I look at those names and think of how many great scientists all three screens represent. I wonder how joining this prestigious body will change these people. I hope that the change is for the better and that it will mean they will bring a broader perspective to their home community and their home perspective to national issues.
And those thoughts bring me to my more radical thought. It is based on two things. The first is about the point of the National Academy, to be a pool of experts to advise the government. Does that not mean that it would be good if they come from diverse areas in all respects? And won’t they be good for their home community with the broader perspective I like to think Academy membership brings? They will get that perspective from the duties of members, whether attending meetings, editing for our journal, or serving on National Research Council committees. If this is the case, then it is also a good thing for as many communities as possible to benefit from NAS members. It is not good for our nation to have regions that lack NAS members. It is not good for our nation to have members concentrated in a few places. This is my first point, that the nation’s interests are served best from diverse perspectives. I do not think this is a radical thought.

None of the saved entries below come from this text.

(** [Repl(value, count)] takes every count that is not negative, and its
    shape is the shape of the concatenation of [count] copies of the value:
    unsigned, [count] times as wide.  A negative count is a [TypeError]. *)
Theorem Repl_shape_is_Cat_of_copies (value : Value) (n count : Z) :
  Value_len value = Ok n ->
  (0 <= count ->
   Repl_init value count = Ok (Repl value count) /\
   shape (Repl value count) = Ok (MkShape (n * count) false) /\
   shape (Cat (repeat value (Z.to_nat count))) = shape (Repl value count)) /\
  (count < 0 -> Repl_init value count = raise TypeError).
Proof.
  intros Hlen. unfold Value_len in Hlen.
  apply bind_ok_inv in Hlen. destruct Hlen as [sh [Hshape Hn]].
  inversion Hn. subst n. clear Hn.
  pose proof (shape_width_nonneg value sh Hshape) as Hw.
  split.
  - intros Hcount.
    assert (Hrepl : shape (Repl value count) = Ok (MkShape (width sh * count) false)).
    { cbn [shape]. rewrite Hshape. cbn [bind]. apply Shape_init_ok. nia. }
    split; [| split].
    + unfold Repl_init. destruct (Z.ltb_spec count 0); [lia | reflexivity].
    + exact Hrepl.
    + rewrite Hrepl, shape_Cat, (shapes_repeat value sh) by exact Hshape.
      cbn [bind]. rewrite sum_widths_repeat, Z2Nat.id by exact Hcount.
      apply Shape_init_ok. nia.
  - intros Hcount. unfold Repl_init.
    destruct (Z.ltb_spec count 0); [reflexivity | lia].
Qed.

Lemma Repl_shape_is_Cat_of_copies_witness :
  let value := Signal 0 3 false "a" 0 false in
  Repl_init value 2 = Ok (Repl value 2) /\
  shape (Repl value 2) = Ok (MkShape (3 * 2) false) /\
  shape (Cat (repeat value (Z.to_nat 2))) = shape (Repl value 2).
Proof.
  intros value.
  destruct (Repl_shape_is_Cat_of_copies value 3 2 eq_refl) as [Hok _].
  apply Hok. lia.
Defined.

(** ** Indexing an array proxy *)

My second point is the radical half of the idea. This opinion I am about to present is verifiable, though I am not social scientist enough to know the literature in this area. It is that we are very poor in making fine judgements about excellence in people. We try to do this for many things. We try to be fair. First, we divide knowledge into disciplines and evaluate what we know. Someone who studies stars will not know the nuances of discovery in microbes. We divide things up more finely, often conceptually. Biology is divided into several sections My section is 27, evolution, and my secondary section is 26, genetics. But even within evolution there are areas I know better and areas I know less well, though the experience of being an academy member broadens one.
Once we have divided science and scientific approaches into sections, we can make lists of excellent people more easily since we can read their papers and understand their scientific advances. When we do this, it is easy to see that researchers are not all equal. Some simply have better ideas, test them more rigorously, advance the field more than others. So don’t think I would ever claim everyone is the same when it comes to science. I do not think that.
But what I do think is that truly phenomenal advances are rare. If we relied on them alone for giving recognition, in most years no one would be recognized, perhaps not even in most decades. What is more common is that someone takes a certain area and explores it thoroughly, making excellent advances in both understanding that area and in using
understanding of that area for more general conceptual advances. But these things occur on many fronts, so how do we choose between people advancing in similar ways but different systems? How do we choose between the snake person and the monkey flower person?
I would argue that we cannot really use excellence alone as the final criterion. If we already have 5 monkey flower people and no snake people, take the snake person. If we have people from a given place in excess, take the person from elsewhere. The same of course goes for diversity in gender, race, and ethnicity.
Would it be true that if you make it to the final ballot, you are indistinguishable from those at the top of that ballot? Maybe, maybe not. How about top half of that ballot? Surely at some point you would say that you cannot distinguish people, so then use other criteria. Pick someone from a non-coastal state. Pick a woman. We are only human and cannot make these fine decisions easily. Why do we pretend we can?
How about other honors, awards, and the like? I would argue there too that we cannot make the final judgements very clearly very often, so use other criteria once the field is narrowed down. How many more women might NSF’s Waterman award go to if they decided they could not distinguish in excellence among the top group?